Update for nsum Version 4 - Sept 2022

Added Run Queue 9th percentile to CPU report - good for checking SMT=8 use
Added disk sizes and I/O rates
Added network I/O rates - useful for adapter selection
Added Fibre Channel I/O rates - useful for adapter selection
Added JFS config - to determine file system sizes and uses.
The details are reported for each nmon file in a list and not summarized.
The JFS feature is experimental as total file system use is not generally helpful unless the servers are running GPFS Spectrum Scale.
Changed nsum_run to include the output report name and input is all the nmon files in the current directory.

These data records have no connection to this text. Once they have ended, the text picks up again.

Lemma head_of_no_sep (b : string) : has_sep b = false -> head_of b = ""%string.
Proof.
  destruct b as [|c b]; [reflexivity|].
  change (is_sep c || has_sep b = false
          -> (if has_sep b then String c (head_of b)
              else if is_sep c then String c "" else "")%string = ""%string).
  intros Hb. apply orb_false_iff in Hb as [-> ->]. reflexivity.
Qed.

Lemma head_of_app (a b : string) :
  has_sep b = false -> head_of (a ++ b) = head_of a.
Proof.
  intros Hb. induction a as [|c a IH].
  - change (head_of b = ""%string). now apply head_of_no_sep.
  - change ((if has_sep (a ++ b) then String c (head_of (a ++ b))
             else if is_sep c then String c "" else "")%string
            = (if has_sep a then String c (head_of a)
               else if is_sep c then String c "" else "")%string).
    now rewrite has_sep_app, Hb, orb_false_r, IH.
Qed.

Lemma head_of_ends_with_slash (a : string) :
  ends_with_slash a = true -> head_of a = a.
Proof.
  induction a as [|c a IH]; [discriminate|].
  destruct a as [|c' a'].
  - change (is_sep c = true
            -> (if is_sep c then String c "" else "")%string = String c "").
    now intros ->.
  - change (ends_with_slash (String c' a') = true
            -> (if has_sep (String c' a') then String c (head_of (String c' a'))
                else if is_sep c then String c "" else "")%string
               = String c (String c' a')).
    intros He. rewrite (IH He).
    assert (Hs : has_sep (String c' a') = true).
    { clear IH. revert c' He. induction a' as [|c2 a2 IH2]; intros c' He.
      - change (is_sep c' = true) in He.
        change (is_sep c' || false = true). now rewrite He.
      - change (ends_with_slash (String c2 a2) = true) in He.
        change (is_sep c' || has_sep (String c2 a2) = true).
        rewrite (IH2 c2 He). apply orb_true_r. }
    now rewrite Hs.
Qed.

Lemma all_sep_ends_with_slash (a : string) :
  a <> ""%string -> all_sep a = true -> ends_with_slash a = true.
Proof.
  induction a as [|c a IH]; [congruence|]. intros _ Ha.
  change (is_sep c && all_sep a = true) in Ha.
  apply andb_true_iff in Ha as [Hc Ha].
  destruct a as [|c' a']; [exact Hc|].
  change (ends_with_slash (String c' a') = true). now apply IH.
Qed.

Lemma rstrip_sep_app_sep (a : string) :
  rstrip_sep (a ++ "/") = rstrip_sep a.
Proof.
  induction a as [|c a IH]; [reflexivity|].
  change ((if String.eqb (rstrip_sep (a ++ "/")) "" && is_sep c
           then "" else String c (rstrip_sep (a ++ "/")))%string
          = (if String.eqb (rstrip_sep a) "" && is_sep c
             then "" else String c (rstrip_sep a))%string).
  now rewrite IH.
Qed.

Lemma all_sep_app (a b : string) : all_sep (a ++ b) = all_sep a && all_sep b.
Proof.
  induction a as [|c a IH]; [reflexivity|].
  change (is_sep c && all_sep (a ++ b) = is_sep c && all_sep a && all_sep b).
  now rewrite IH, andb_assoc.
Qed.

Lemma string_app_assoc (a b c : string) :
  ((a ++ b) ++ c = a ++ b ++ c)%string.
Proof.
  induction a as [|x a IH]; [reflexivity|].
  change (String x ((a ++ b) ++ c) = String x (a ++ b ++ c))%string.
  now rewrite IH.
Qed.

Lemma ends_with_slash_app_sep (a : string) : ends_with_slash (a ++ "/") = true.
Proof.
  induction a as [|c a IH]; [reflexivity|].
  destruct a as [|c' a']; [reflexivity|].
  change (ends_with_slash (String c' a' ++ "/") = true). exact IH.
Qed.

Lemma head_of_path_join (a b : string) :
  has_sep b = false ->
  head_of (path_join a b)
  = if String.eqb a "" then ""%string
    else if ends_with_slash a then a else (a ++ "/")%string.
Proof.
  intros Hb. unfold path_join.
  destruct (String.eqb_spec a "") as [->|Hne]; cbn [orb].
  - change (head_of b = ""%string). now apply head_of_no_sep.
  - destruct (ends_with_slash a) eqn:He.
    + rewrite head_of_app by exact Hb. now apply head_of_ends_with_slash.
    + rewrite <- string_app_assoc, head_of_app by exact Hb.
      apply head_of_ends_with_slash, ends_with_slash_app_sep.
Qed.

(** X28. [write] makes the classifier directory of the settings: for a
    name without a separator, the directory it passes to [os.makedirs] is
    [classifier_directory] without its trailing separators (as it is, when
    it is empty or made of separators only). *)
Theorem Classifier_write_directory (settings : Settings) (name : string) :
  has_sep name = false ->
  let directory := classifier_directory settings in
  dirname (get_classifier_path settings name)
  = if all_sep directory then directory else rstrip_sep directory.
Proof.
  intros Hname. cbv zeta.
  assert (Hb : has_sep ("classifier_" ++ name ++ ".pkl") = false).
  { rewrite !has_sep_app, Hname. reflexivity. }
  unfold get_classifier_path, dirname.
  rewrite (head_of_path_join _ _ Hb).
  generalize (classifier_directory settings). intros directory.
  destruct (String.eqb_spec directory "") as [->|Hne]; [reflexivity|].
  destruct (ends_with_slash directory) eqn:He.
  - destruct (String.eqb_spec directory "") as [?|_]; [contradiction|].
    cbn [negb andb]. now destruct (all_sep directory).
  - assert (Ha : all_sep directory = false).
    { destruct (all_sep directory) eqn:Ha; [|reflexivity].
      rewrite (all_sep_ends_with_slash directory Hne Ha) in He. discriminate. }
    assert (Hn : String.eqb (directory ++ "/") "" = false).
    { destruct directory; [congruence|reflexivity]. }
    rewrite Hn, all_sep_app, Ha. cbn [andb negb].
    now rewrite rstrip_sep_app_sep.
Qed.

Lemma Classifier_write_directory_witness :
  dirname (get_classifier_path example_settings "flat") = "classifiers"%string.
Proof.
  apply (Classifier_write_directory example_settings "flat"). reflexivity.
Defined.

Section PersistenceProperties.
Context {C : Type}.
Variable classifier_name : C -> string.
Variable settings : Settings.
Variable makedirs : string -> option store_exn.

(** X25. Round trip. Where the directory can be made, [write] succeeds
    exactly when [overwrite] is set or nothing is stored at the path of the
    classifier, and after a successful [write], [load] with the name of the
    classifier gives the classifier back. *)
Theorem Classifier_write_then_load (self : C) (overwrite : bool)
    (files : gmap string C) :
  let path := Classifier_path classifier_name settings self in
  let written :=
    Classifier_write classifier_name settings makedirs self overwrite files in
  makedirs (dirname path) = None ->
  (fst written = None <-> overwrite = true \/ files !! path = None)
  /\ (fst written = None ->
      Classifier_load settings (classifier_name self) (snd written) = inr self).
Proof.
  unfold Classifier_write, Classifier_load, Classifier_path.
  set (path := get_classifier_path settings (classifier_name self)).
  cbv zeta. intros ->.
  destruct (files !! path) as [old|] eqn:Hold; [destruct overwrite|]; cbn.
  - split; [split; auto|]. intros _. now rewrite lookup_insert_eq.
  - split; [split; [discriminate|intros [|]; discriminate]|discriminate].
  - split; [split; auto|]. intros _. now rewrite lookup_insert_eq.
Qed.

(** X26. Without [overwrite], [write] never changes or removes a file that
    exists: when something is stored at the path of the classifier it
    raises and leaves the files as they are (the exception names the path,
    where the directory could be made), and in every case each file that
    existed before holds what it held. *)
Theorem Classifier_write_keeps_existing (self : C) (files : gmap string C) :
  let path := Classifier_path classifier_name settings self in
  let written :=
    Classifier_write classifier_name settings makedirs self false files in
  (is_Some (files !! path) ->
   exists e, written = (Some e, files)
             /\ (makedirs (dirname path) = None -> e = AlreadyExists path))
  /\ forall p old, files !! p = Some old -> snd written !! p = Some old.
Proof.
  unfold Classifier_write, Classifier_path.
  set (path := get_classifier_path settings (classifier_name self)).
  cbv zeta. destruct (makedirs (dirname path)) as [e|].
  { split; [|auto]. intros _. exists e. split; [reflexivity|discriminate]. }
  destruct (files !! path) as [x|] eqn:Hx; cbn.
  - split; [|auto]. intros _. exists (AlreadyExists path). now split.
  - split; [intros [y Hy]; discriminate|].
    intros p old Hp. rewrite lookup_insert_ne; [exact Hp|].
    intros <-. congruence.
Qed.

(** X27. Classifiers of different names do not share a file: the path
    determines the name, so writing one classifier, with or without
    [overwrite], leaves what [load] gives for every other name as it
    was. *)
Theorem Classifier_write_other_names (self : C) (overwrite : bool)
    (files : gmap string C) (other : string) :
  classifier_name self <> other ->
  get_classifier_path settings other
  <> Classifier_path classifier_name settings self
  /\ Classifier_load settings other
       (snd (Classifier_write classifier_name settings makedirs self overwrite
               files))
     = Classifier_load settings other files.
Proof.
  intros Hne.
  assert (Hp : get_classifier_path settings other
               <> Classifier_path classifier_name settings self).
  { intros Heq. apply Hne. symmetry.
    now apply (get_classifier_path_inj settings). }
  split; [exact Hp|].
  unfold Classifier_write, Classifier_load. unfold Classifier_path in *.
  set (path := get_classifier_path settings (classifier_name self)) in *.
  destruct (makedirs (dirname path)); [reflexivity|].
  destruct (files !! path) as [x|]; [destruct overwrite|]; cbn;
    rewrite ?lookup_insert_ne, ?lookup_delete_ne by congruence; reflexivity.
Qed.

End PersistenceProperties.

Lemma Classifier_write_then_load_witness :
  Classifier_load example_settings "flat"
    (snd (Classifier_write fst example_settings example_makedirs
            (example_classifier "flat" 7) false ∅))
  = inr (example_classifier "flat" 7).
Proof.
  assert (Hdir : example_makedirs
                   (dirname (Classifier_path fst example_settings
                               (example_classifier "flat" 7))) = None)
    by reflexivity.
  apply (proj2 (Classifier_write_then_load fst example_settings example_makedirs
                  (example_classifier "flat" 7) false ∅ Hdir)).
  apply (proj1 (Classifier_write_then_load fst example_settings example_makedirs
                  (example_classifier "flat" 7) false ∅ Hdir)).
  right. apply lookup_empty.
Defined.

Lemma Classifier_write_keeps_existing_witness :
  let files : gmap string (string * nat) :=
    {[ get_classifier_path example_settings "flat" := example_classifier "flat" 7 ]} in
  exists e,
    Classifier_write fst example_settings example_makedirs
      (example_classifier "flat" 8) false files = (Some e, files)
    /\ e = AlreadyExists (get_classifier_path example_settings "flat").
Proof.
  intros files.
  destruct (proj1 (Classifier_write_keeps_existing fst example_settings
                     example_makedirs (example_classifier "flat" 8) files))
    as (e & He & Hpath).
  { exists (example_classifier "flat" 7). apply lookup_singleton_eq. }
  exists e. split; [exact He|]. apply Hpath. reflexivity.
Defined.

Note: The scripts can run on Linux but not checked recently. Some statistics are only available in the nmon for AIX files.

A couple of times a month I get a question like this:

I was sent 35 gigabytes of nmon files covering the last month, about 6 servers with 40 LPARs (virtual machines) each server in total ~6000 files.
How do I load that in to the nmon Analyser to see the graphs?

My first reaction is: If you have too many statistics, then it is not my problem. I developed nmon for AIX and nmon for Linux and not the nmon analyser. If you stop and think, it is obvious that you are never ever going to load 35 GB in to Excel on a laptop with 8 to 16 GB of memory. Excel is likely to grind the laptop to a halt or crash with 100 MB of data.

First lesson:

Don't try to do a capacity planning exercise that uses performance monitoring and tuning data.

Even one LPAR the 30 nmon files can crash Excel. You don't have a nmon problem or an Excel problem but you do have a too much data problem. Don't even dream of merging nmon files for a week or month. You are facing a major data management issue due to too much data.

Note:
It is best to not comment on the people taking 1000's of nmon data snapshots a day or running nmon for days at a time - they can crash Excel with a single file.
They deserve what that asked for!
Excel is limited to about 255 columns.

A second common mistake is wanting to display more than 10,000 data points on a graph being displayed on a screen with 1920 pixels across!

Second Lesson: Change to nmonchart.

This ksh script graphs the nmon files much faster than Excel (typically a second or two) and can tackle much larger files. As it is a script, you can run it on 100's of files in a directory on AIX or Linux. If it is on a POWER Server, then run many of them in parallel. So depending on the size of the nmon files, it can process a few thousand files an hour (single stream shell script looping thought files). The viewing is by your browser - one nmon graphs set per browser tab.

Third Lesson: Building a data repository for capacity planning is nontrivial
There are various tools that take nmon data and then graph LPAR statistics:

Like free to use nmon2rrd, nmon2web that use rrdtool to store the data and then generates rrdtool graphs.
There a nonfree 3rd party tools like MPG and many others that take nmon files as input to their performance monitoring and capacity planning tools.
There is also IBM's own comprehensive IBM Tivoli Monitoring tools.

For long-term performance and capacity planning, tools like these are a good idea. If it is a once only exercise, then you are not going to want to find the hardware and spend a couple of weeks to months setting up the tools. There are alternative like LPAR2RRD and Ganglia too that does not use nmon files.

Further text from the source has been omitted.